Honor Them: Vietnam Era Veteran Finds More Than 800 Photos Of Fallen Comrades
David Hine is a Vietnam era veteran devoting his retirement to preserving the legacies of those who died in the Vietnam War.
For the past four and a half years, David has spent his time searching for the photos of fallen veterans. In doing so, he is bringing their stories to life – all from his hometown in Greenfield, Indiana.
The photos he collects are part of VVMF’s Wall of Faces campaign, an effort to put a face with the more than 58,000 names on The Wall in Washington, D.C. Two of the names on The Wall were his high school classmates.
Every photo he collects is see on VVMF’s Wall of Faces.
A 20 year career veteran, David enlisted in the Air Force in March 1970. During his time in the Air Force, he was assigned to England, Virginia, and Hawaii. He retired as a Senior Master Sergeant in 1990. While he did not go to Vietnam, it is of the utmost importance that he honor those lost in his generation’s war.
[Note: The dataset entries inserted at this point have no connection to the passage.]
Definition extract_amz_date (hs : HeaderMap) : result S3ErrorCode (option AmzDate) :=
  match get_unique_header_str hs (str "x-amz-date") with
  | None => Ok None
  | Some val => match AmzDate_parse val with Some x => Ok (Some x) | None => Err InvalidRequest end
  end.

(** The inner loop: the pairs so far, and whether a value was valid and one was not. *)
Fixpoint collect_values (name : bytes) (values : list bytes) (headers : list header) (has_value has_invalid_value : bool) :
    list header * bool * bool :=
  match values with
  | [] => (headers, has_value, has_invalid_value)
  | value :: values' =>
      match header_value_to_str value with
      | Some value => collect_values name values' (headers ++ [(name, value)]) true has_invalid_value
      | None => collect_values name values' headers has_value true
      end
  end.

Fixpoint collect_loop (hs : HeaderMap) (names : list bytes) (on_missing : bytes -> option bytes) (headers : list header) :
    result S3ErrorCode (list header) :=
  match names with
  | [] => Ok headers
  | name :: names' =>
      let '(headers, has_value, has_invalid_value) := collect_values name (header_get_all hs name) headers false false in
      if has_invalid_value then Err SignatureDoesNotMatch
      else if negb has_value then
        match on_missing name with
        | None => Err SignatureDoesNotMatch
        | Some value => collect_loop hs names' on_missing (headers ++ [(name, value)])
        end
      else collect_loop hs names' on_missing headers
  end.

Definition collect_signed_headers (hs : HeaderMap) (names : list bytes) (on_missing : bytes -> option bytes) :
    result S3ErrorCode (list header) := collect_loop hs names on_missing [].

Fixpoint sig_v2_loop (hs : HeaderMap) (headers : list header) : result S3ErrorCode (list header) :=
  match hs with
  | [] => Ok headers
  | (name, value) :: hs' =>
      match header_value_to_str value with
      | None => if starts_with (str "x-amz-") name then Err SignatureDoesNotMatch else sig_v2_loop hs' headers
      | Some value => sig_v2_loop hs' (headers ++ [(name, value)])
      end
  end.
Definition sig_v2_headers (hs : HeaderMap) : result S3ErrorCode (list header) := sig_v2_loop hs [].

(** ** Guards *)

Definition require_auth (auth : option (bytes -> result S3ErrorCode bytes)) :
    result S3ErrorCode (bytes -> result S3ErrorCode bytes) := ok_or NotImplemented auth.

Definition has_unencoded_reserved_path_char (path : bytes) : bool :=
  existsb (fun b => negb (in_range "A" "Z" b || in_range "a" "z" b || in_range "0" "9" b ||
    bool_decide (b ∈ [x2d; x5f; x2e; x7e; x2f; x25]))) path.

(** Seconds to nanoseconds, the unit of durations. *)
Definition nanos (secs : Z) : Z := (secs * 1000000000)%Z.

Definition validate_clock_skew (request_time now : Z) (config : S3Config) : result S3ErrorCode unit :=
  duration ← ok_or InvalidRequest (jiff_duration_since now (nanos request_time));
  if (nanos (presigned_url_max_skew_time_secs config) <? Z.abs duration)%Z then Err RequestTimeTooSkewed else Ok tt.

Definition validate_sig_v4_clock_skew (amz_date : AmzDate) (now : Z) (config : S3Config) : result S3ErrorCode unit :=
  request_time ← ok_or InvalidRequest (to_time jiff_timestamp amz_date);
  validate_clock_skew request_time now config.

Definition validate_sig_v4_region (region : bytes) (config : S3Config) : result S3ErrorCode unit :=
  match expected_region config with
  | Some expected_region => if negb (region =? expected_region) then Err AuthorizationHeaderMalformed else Ok tt
  | None => Ok tt
  end.

Definition validate_sig_v4_service (service : bytes) (config : S3Config) : result S3ErrorCode unit :=
  if negb (existsb (fun allowed => allowed =? service) (sig_v4_allowed_services config)) then Err NotImplemented else Ok tt.

(** ** Verification *)

Record SignatureVerificationContext := {
  expected_signature : Signature;
  vc_raw_uri_path : bytes;
  vc_secret_key : bytes;
  vc_amz_date : AmzDate;
  vc_region : bytes;
  vc_service : bytes
}.

(** The signature of a canonical request; [None] is a panic. *)
Definition computed_signature (v : SignatureVerificationContext) (canonical_request : bytes) : option Signature :=
  string_to_sign ← create_string_to_sign canonical_request (vc_amz_date v) (vc_region v) (vc_service v);
  signature ← calculate_signature string_to_sign (vc_secret_key v) (vc_amz_date v) (vc_region v) (vc_service v);
  from_computed signature.

(** [raw_canonical_request] is only evaluated in the fallback. *)
Definition verify_with_raw_path_fallback (v : SignatureVerificationContext) (canonical_request : bytes)
    (raw_canonical_request : option bytes) : option (result S3ErrorCode Signature) :=
  signature ← computed_signature v canonical_request;
  if compare signature (expected_signature v) then Some (Ok signature)
  else if negb (has_unencoded_reserved_path_char (vc_raw_uri_path v)) then Some (Err SignatureDoesNotMatch)
  else
    canonical_request ← raw_canonical_request;
    raw_signature ← computed_signature v canonical_request;
    if negb (compare raw_signature (expected_signature v)) then Some (Err SignatureDoesNotMatch)
    else Some (Ok raw_signature).
End Headers.

(** ** The checks as handlers of the context *)

Abbreviation M := (ST SignatureContext).

(** ** Updates of the context *)

Section Updates.
Context `{SigDeps}.

Definition with_bodies (body : Body) (checked : option UploadStream) (transformed : option ChunkedBody)
    (form : option Form) (trailers : bool) (c : SignatureContext) : SignatureContext :=
  {| auth := auth c; config := config c; req_version := req_version c; req_method := req_method c;
     req_uri_path := req_uri_path c; req_uri_authority := req_uri_authority c; req_body := body;
     checked_body := checked; qs := qs c; hs := hs c; decoded_uri_path := decoded_uri_path c;
     raw_uri_path := raw_uri_path c; vh_bucket := vh_bucket c; content_length := content_length c;
     mime := mime c; decoded_content_length := decoded_content_length c; transformed_body := transformed;
     multipart := form; trailing_headers := trailers |}.

(** [mem::take(self.req_body)] *)
Definition take_body (c : SignatureContext) : SignatureContext :=
  with_bodies empty (checked_body c) (transformed_body c) (multipart c) (trailing_headers c) c.
Definition set_body (b : Body) (c : SignatureContext) : SignatureContext :=
  with_bodies b (checked_body c) (transformed_body c) (multipart c) (trailing_headers c) c.
(** [*self.req_body = Body::from(stream.into_byte_stream())] *)
Definition set_checked (s : UploadStream) (c : SignatureContext) : SignatureContext :=
  with_bodies (req_body c) (Some s) (transformed_body c) (multipart c) (trailing_headers c) c.
Definition set_transformed (b : ChunkedBody) (c : SignatureContext) : SignatureContext :=
  with_bodies (req_body c) (checked_body c) (Some b) (multipart c) true c.
Definition set_multipart (f : Form) (c : SignatureContext) : SignatureContext :=
  with_bodies (req_body c) (checked_body c) (transformed_body c) (Some f) (trailing_headers c) c.
End Updates.

Section Checks.
Context `{CheckDeps}.
Context (now : Z).

Definition query_pairs (c : SignatureContext) : list (bytes * bytes) :=
  match qs c with Some q => OrderedQs.qs q | None => [] end.

Definition signed_host_fallback (c : SignatureContext) (name : bytes) : option bytes :=
  if (name =? str "host") && match req_version c with HTTP_2 | HTTP_3 => true | _ => false end
  then req_uri_authority c else None.

Definition ensure_v2_enabled : M unit := c ← get; fail_if (negb (enable_sig_v2 (config c))) AccessDenied.
Definition ensure_presigned_url_enabled : M unit := c ← get; fail_if (negb (allow_presigned_url (config c))) AccessDenied.
Definition ensure_post_signature_enabled : M unit := c ← get; fail_if (negb (allow_post_signature (config c))) AccessDenied.

(** The length of the body: the header, or what the body announces. *)
Definition upload_length (c : SignatureContext) : result S3ErrorCode Z :=
  match content_length c with
  | Some content_length => if (content_length <=? usize_max)%Z then Ok content_length else Err InvalidRequest
  | None => ok_or MissingContentLength (exact (Body_remaining_length (req_body c)))
  end.

(** The body is replaced by one that is checked while it is read. *)
Definition check_body_hash (expected_checksum : bytes) : M unit :=
  c ← get;
  length ← lift (upload_length c);
  put (set_checked (UploadStream_new (answers (req_body c)) length expected_checksum) (take_body c)).

(** ** Signature Version 4 *)

Definition AWS4_HMAC_SHA256 : bytes := str "AWS4-HMAC-SHA256".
In 2011, he submitted his first photo to VVMF. He has since made a diligent effort to ensure the 1,530 fallen service members from Indiana have a photo.
To date, he has helped locate about 500 photos of Indiana casualties, and 300 photos for other states and territories.
His efforts have even made a national splash, leading to a Fox & Friends interview.
David’s research takes him to local libraries, where he explores articles and newspaper clippings. He rummages through old yearbooks, speaks to families, and promotes his project on a Facebook page dedicated to his effort.
However, some photos are harder to recover. They can be destroyed or lost over time.
SP4 James Warren, who was KIA in 1967, has one photo on his Wall of Faces page. The photo was submitted by his wife Carol. Years before, her house burned down. The only items that survived were her wedding photo to James and the flag draped over his coffin. The wedding photo “may be the only photo that will be submitted to James’ webpage,” David said.
But no matter how difficult the photos are to find, “every photo tells a small story about those we lost, and those memories and stories need to be told.”
David has spoken to more than 500 friends and relatives and keeps in contact with volunteers across the country. And while he’s had his share of amazing moments, finding the photo for SP4 George L. Tataryn stands outs.
George fell in 1968 in the Gia Dinh province of Vietnam. He left behind a son, Tony. Tony never knew his biological father until more than two decades after his father’s death. David contacted George’s daughter-in-law, Leslie, after she posted a remembrance for him on VVMF’s Wall of Faces page years earlier, asking if she could provide a photo. Surprisingly, he came to find that the family had never seen a photo of George.
With a little digging and the help of online resources, David was able to obtain George’s senior photo.
Once the family received it, they were ecstatic. Leslie exclaimed,”My husband looks exactly like George… Oh, my gosh!”
David was able to “provide Tony, Leslie and their daughters the first photos they had ever seen,” and describes the moment as the “most memorable story of this journey so far.”
David doesn’t collect photos for the recognition however. He truly believes in honoring those who selflessly gave their lives.
Time will tell how many more veterans will be remembered for generations to come because of people like David.
He says, “in my case specifically, I did not go to Vietnam…so it is the absolute least I can do.”